IOWA
Des Moines Register
Lee Rood, lrood@dmreg.com May 7, 2016
First of two parts
SPENCER, Ia. — Alex Jacobsen felt anxious and mentally exhausted. Sweat flushed his face.
The thin 26-year-old hadn’t slept well for days. He wanted to rest and get away from the handful of other participants in the faith-based treatment program.
Jacobsen tried to relax on a couch on the third floor of the Dream Center in downtown Spencer. But the feelings of agitation and hopelessness persisted. He got up and wandered into a hallway, where he spotted a box cutter sitting on a cart.
At first, Jacobsen drew the blade across his neck, careful not to break the skin. But then, he told The Des Moines Register during an interview last month, he began to press harder — slicing his neck and throat again and again.
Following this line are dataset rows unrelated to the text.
(** A new green tree leaves a heap in order if it has the live children of the node. *)
Section Regreened.
Context (h : Heap) (O : gmultiset ptr) (Hi : inv h O) (n : ptr) (c : Info) (G : Green) (l : list (ptr * Green)).
Context (Hn : lk h n = Some c) (Ht : i_token c = false) (Hm : i_mutable c = true) (HG : green_ok G) (HGn : green_is_node G = true).
Context (Hl : spine (cells h) n l G) (Hkids : forall q d, lk h q = Some d -> i_parent d = Some n -> kid G (i_index d) = Some (i_green d)).

Lemma regreened_lk q : lk (put_cells (regreen l (cells h)) h) q = edited l (fun _ => i_parent) (fun _ => i_index) q <$> lk h q.
Proof using Hl. unfold lk. cbn. rewrite regreen_lookup by (by eapply spine_nodup). by destruct (cells h !! q). Qed.

Lemma regreened_inv : inv (put_cells (regreen l (cells h)) h) O.
Proof using All.
  pose proof (spine_nodup _ _ _ _ Hl) as Hnd. destruct (t_rank _ _ (inv_tree _ _ Hi)) as [rank Hrank].
  assert (HC : forall x, regreen l (cells h) !! x = (fun c => set_green (new_green l x (green c)) c) <$> cells h !! x) by (intros x; by apply regreen_lookup).
  assert (Hback : forall x d, regreen l (cells h) !! x = Some d -> exists d0, cells h !! x = Some d0 /\ d = set_green (new_green l x (green d0)) d0).
  { intros x d. rewrite HC. intros (d0 & Hd & ->)%fmap_Some. by exists d0. }
  destruct (inv_refs _ _ Hi) as [Hcount Howned]. split.
  - eapply (edited_tree h O Hi rank Hrank n c l G Hl Hn Ht Hm HG HGn (fun _ => i_parent) (fun _ => i_index)); [|intros q; apply regreened_lk|by exists rank].
    intros x d Hx. destruct (decide (i_parent d = Some n)) as [Hp|Hp]; [|by left]. right. left. split; [done|]. split; [|split].
    + intros Hin. pose proof (Hrank x d n Hx Hp). destruct (spine_rank h rank Hrank _ _ _ _ Hl Hin) as [->|]; lia.
    + destruct (t_parent _ _ (inv_tree _ _ Hi) x d n Hx Hp) as (pc & Hpc & _ & Hpm & _). congruence.
    + by apply (Hkids x).
  - intros x. cbn. rewrite (inv_slls _ _ Hi x), HC. by destruct (cells h !! x); split; intros [? ?].
  - intros x d (d0 & Hd & ->)%Hback. pose proof (inv_rings _ _ Hi x d0 Hd) as Hr. unfold ring_of in *. cbn. destruct (mutable_ d0 && negb (is_token d0)); [|done].
    destruct Hr as (s & H1 & H2). exists s. split; [done|]. intros k q. rewrite (H2 k q), regreened_lk. split.
    + intros (e & -> & He). by exists (edited l (fun _ => i_parent) (fun _ => i_index) q e).
    + intros (e & (e0 & -> & ->)%fmap_Some & He). by exists e0.
  - split.
    + intros x d (d0 & Hd & ->)%Hback. cbn. destruct (Hcount x d0 Hd) as [E Hpos]. rewrite E. split; [|by rewrite E in Hpos]. do 2 f_equal. symmetry.
      apply nch_ext. intros q. rewrite HC. by destruct (cells h !! q).
    + intros x Hx. cbn. rewrite HC. destruct (Howned x Hx) as [d ->]. by eexists.
Qed.

End Regreened.

Lemma replace_node_ok h O n c G : inv h O -> lk h n = Some c -> i_token c = false -> green_ok G -> green_is_node G = true -> green_kind G = green_kind (i_green c) ->
  (i_mutable c = true -> forall q d, lk h q = Some d -> i_parent d = Some n -> kid G (i_index d) = Some (i_green d)) ->
  exists G' h', syntax_node_replace_with n G h = Ret (G', h') /\ inv h' O.
Proof.
  intros Hi Hn Ht HG HGn Hk Hkids. destruct (path_root h O n c Hi Hn) as (r & rc & pi & Hr & Hrn & Hp).
  destruct (replace_with_ok h O Hi r rc Hr Hrn pi n c G Hp Hn Hk) as (G' & h' & _ & E & H1 & H2). exists G', h'. split; [done|].
  destruct (i_mutable c) eqn:Em; [|by rewrite H1]. destruct (H2 eq_refl) as (_ & l & Hl & ->). by eapply regreened_inv, Hkids.
Qed.

(** A token of an immutable tree. *)
Lemma replace_token_ok h O t c par G : inv h O -> lk h t = Some c -> i_parent c = Some par -> i_mutable c = false -> green_kind G = green_kind (i_green c) ->
  exists G', syntax_token_replace_with t G h = Ret (G', h).
Proof.
  intros Hi Hq Hpar Hm Hk. destruct (t_parent _ _ (inv_tree _ _ Hi) t c par Hq Hpar) as (pc & Hpc & _ & _ & off & Hg & _).
  destruct (path_root h O par pc Hi Hpc) as (r & rc & pi & Hr & Hrn & Hp). pose proof (path_length h O Hi r pi par Hp) as Hlen.
  destruct (replace_ret (i_green pc) (i_index c) G (i_green c)) as [a Ha]; [apply kid_child; by exists off|].
  destruct (put_total h O Hi r rc Hr Hrn pi par a Hp) as [G' HG]. exists G'.
  apply lk_Some in Hq as (d & Hd & ->). apply lk_Some in Hpc as (pd & Hpd & ->). cbn in *.
  unfold syntax_token_replace_with, bind, assert_, lift. rewrite (cell_at_ok _ _ _ Hd). cbn [obind]. rewrite Hk, kind_eqb_refl. cbn [obind oassert].
  rewrite Hpar, (cell_at_ok _ _ _ Hpd). cbn [obind]. rewrite Ha. cbn [obind]. unfold steps, gets. cbn [obind]. rewrite Hm.
  apply (bubble_ok h O Hi r rc Hr Hrn pi par a G' _ Hp HG). lia.
Qed.

End RedReplace.


(** ** Sessions *)

Import SyntaxKind Green GreenFacts Sll SllFacts Red RedTree RedNav RedEdit RedInv RedOps RedPath RedCalls RedTokens RedSpine RedDetach RedAttach RedSplice RedReplace.

Module RedSession.

#[local] Open Scope N_scope.
#[local] Open Scope red_scope.

Inductive Call : Type :=
  | CallRoot (t : SyntaxTree)
  | CallRetain (e : SyntaxElement)
  | CallRelease (e : SyntaxElement)
  | CallParent (e : SyntaxElement)
  | CallChild (n : ptr) (i : N)
  | CallNext (e : SyntaxElement)
  | CallPrev (e : SyntaxElement)
  | CallFirstToken (n : ptr)
  | CallLastToken (n : ptr)
  | CallNextToken (t : ptr)
  | CallPrevToken (t : ptr)
  | CallDetach (e : SyntaxElement)
  | CallSplice (par from to : N) (es : list SyntaxElement)
  | CallReplace (e : SyntaxElement) (g : Green).

Definition as_node (n : option ptr) : SyntaxElement := match n with Some n => ELEM_NODE n | None => ELEM_NONE end.
Definition as_token (t : option ptr) : SyntaxElement := match t with Some t => ELEM_TOKEN t | None => ELEM_NONE end.

(** The call, and the reference it answers with. *)
Definition perform (c : Call) : M SyntaxElement :=
  match c with
  | CallRoot t => let* n := syntax_tree_root t in ret (ELEM_NODE n)
  | CallRetain (ELEM_NODE n) => syntax_node_retain n ;;; ret (ELEM_NODE n)
  | CallRetain (ELEM_TOKEN t) => syntax_token_retain t ;;; ret (ELEM_TOKEN t)
  | CallRelease e => element_release e ;;; ret ELEM_NONE
  | CallParent (ELEM_NODE n) => let* p := syntax_node_parent n in ret (as_node p)
  | CallParent (ELEM_TOKEN t) => let* p := syntax_token_parent t in ret (as_node p)
  | CallChild n i => syntax_node_child_or_token n i
  | CallNext (ELEM_NODE n) => syntax_node_next_sibling_or_token n
  | CallNext (ELEM_TOKEN t) => syntax_token_next_sibling_or_token t
  | CallPrev (ELEM_NODE n) => syntax_node_prev_sibling_or_token n
  | CallPrev (ELEM_TOKEN t) => syntax_token_prev_sibling_or_token t
  | CallFirstToken n => let* t := syntax_node_first_token n in ret (as_token t)
  | CallLastToken n => let* t := syntax_node_last_token n in ret (as_token t)
  | CallNextToken t => let* t := syntax_token_next_token t in ret (as_token t)
  | CallPrevToken t => let* t := syntax_token_prev_token t in ret (as_token t)
  | CallDetach (ELEM_NODE n) => syntax_node_detach n ;;; ret ELEM_NONE
  | CallDetach (ELEM_TOKEN t) => syntax_token_detach t ;;; ret ELEM_NONE
  | CallSplice par from to es => syntax_node_splice_children par from to es ;;; ret ELEM_NONE
  | CallReplace (ELEM_NODE n) g => let* _ := syntax_node_replace_with n g in ret ELEM_NONE
  | CallReplace (ELEM_TOKEN t) g => let* _ := syntax_token_replace_with t g in ret ELEM_NONE
  | CallReplace ELEM_NONE _ | CallRetain ELEM_NONE | CallParent ELEM_NONE | CallNext ELEM_NONE | CallPrev ELEM_NONE | CallDetach ELEM_NONE => ret ELEM_NONE
  end.

(** ** What is allowed *)

(** A reference the client holds, of the right type. *)
Definition holds (h : Heap) (O : gmultiset ptr) (e : SyntaxElement) (c : Info) : Prop :=
  match e with
  | ELEM_NODE q => q ∈ O /\ lk h q = Some c /\ i_token c = false
  | ELEM_TOKEN q => q ∈ O /\ lk h q = Some c /\ i_token c = true
  | ELEM_NONE => False
  end.

(** Nodes have siblings; a token asked for its own stands somewhere. *)
Definition placed_token (e : SyntaxElement) (c : Info) : Prop := match e with ELEM_TOKEN _ => is_Some (i_parent c) | _ => True end.

(** The parent has less than 2^32 children. *)
Definition few_siblings (h : Heap) (c : Info) : Prop := forall par pc, i_parent c = Some par -> lk h par = Some pc -> few pc.

(** Elements to insert under [par]: detached, distinct, and none of them the root above [par]. *)
Definition insertable (h : Heap) (O : gmultiset ptr) (par : ptr) (es : list SyntaxElement) : Prop :=
  exists qs, Forall2 (fun e q => elem_data e = ret q) es qs /\ NoDup qs /\
    forall q, q ∈ qs -> q ∈ O /\ exists c, lk h q = Some c /\ i_parent c = None /\ i_mutable c = true /\ ~ exists pi, at_path (lk h) q pi par.

(** A replacement for a node of a mutable tree has the children of the node that have handles,
    where they are.  A token is replaced in an immutable tree: in a mutable one its handle
    would go on to show the old token. *)
Definition replaceable (h : Heap) (e : SyntaxElement) (c : Info) (g : Green) : Prop :=
  green_ok g /\ green_is_node g = negb (i_token c) /\ green_kind g = green_kind (i_green c) /\
  if i_mutable c then exists n, e = ELEM_NODE n /\ forall q d, lk h q = Some d -> i_parent d = Some n -> kid g (i_index d) = Some (i_green d)
  else placed_token e c.

Definition allowed (h : Heap) (O : gmultiset ptr) (c : Call) : Prop :=
  match c with
  | CallRoot t => green_is_node (root_green t) = true /\ green_ok (root_green t)
  | CallRetain e | CallRelease e | CallParent e => exists c, holds h O e c
  | CallChild n _ | CallFirstToken n | CallLastToken n => exists c, holds h O (ELEM_NODE n) c
  | CallNext e | CallPrev e => exists c, holds h O e c /\ placed_token e c
  | CallNextToken t | CallPrevToken t => exists c, holds h O (ELEM_TOKEN t) c /\ is_Some (i_parent c)
  | CallDetach e => exists c, holds h O e c /\ i_mutable c = true /\ few_siblings h c
  | CallSplice par from to es => exists c, holds h O (ELEM_NODE par) c /\ i_mutable c = true /\ from <= to /\
      to <= green_node_num_children (i_green c) /\ green_node_num_children (i_green c) + N.of_nat (length es) < 2 ^ 32 /\
      insertable h O par es
  | CallReplace e g => exists c, holds h O e c /\ replaceable h e c g
  end.

(** Room for the references of the call. *)
Definition roomy (h : Heap) (O : gmultiset ptr) (c : Call) : Prop :=
  fits 6 h O /\ (forall p i, lk h p = Some i -> fits (6 + 2 * green_height (i_green i)) h O) /\
  match c with CallSplice _ from to _ => fits (2 * N.to_nat (to - from) + 1) h O | _ => True end.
Minutes later, a Dream Center pastor found Jacobsen lying on the floor of a nearby men’s restroom. He pressed a towel to the young man’s throat to slow the bleeding until paramedics arrived. They got there just in time: Five minutes more and he would have died, they said.
This is the story of a troubled and suicidal young man who agreed 10 days earlier, over his family’s objections, to abruptly stop taking the medications his doctors prescribed and skip an evaluation for outpatient treatment at University of Iowa Hospitals. At the urging of his pastors, he says, he would entrust his recovery to them and to God.
It also is a story about Iowa’s scattershot mental health system, and whether those who offer faith-based treatment programs should be subject to state standards and oversight if they are enrolling people such as Jacobsen and others with mental illnesses.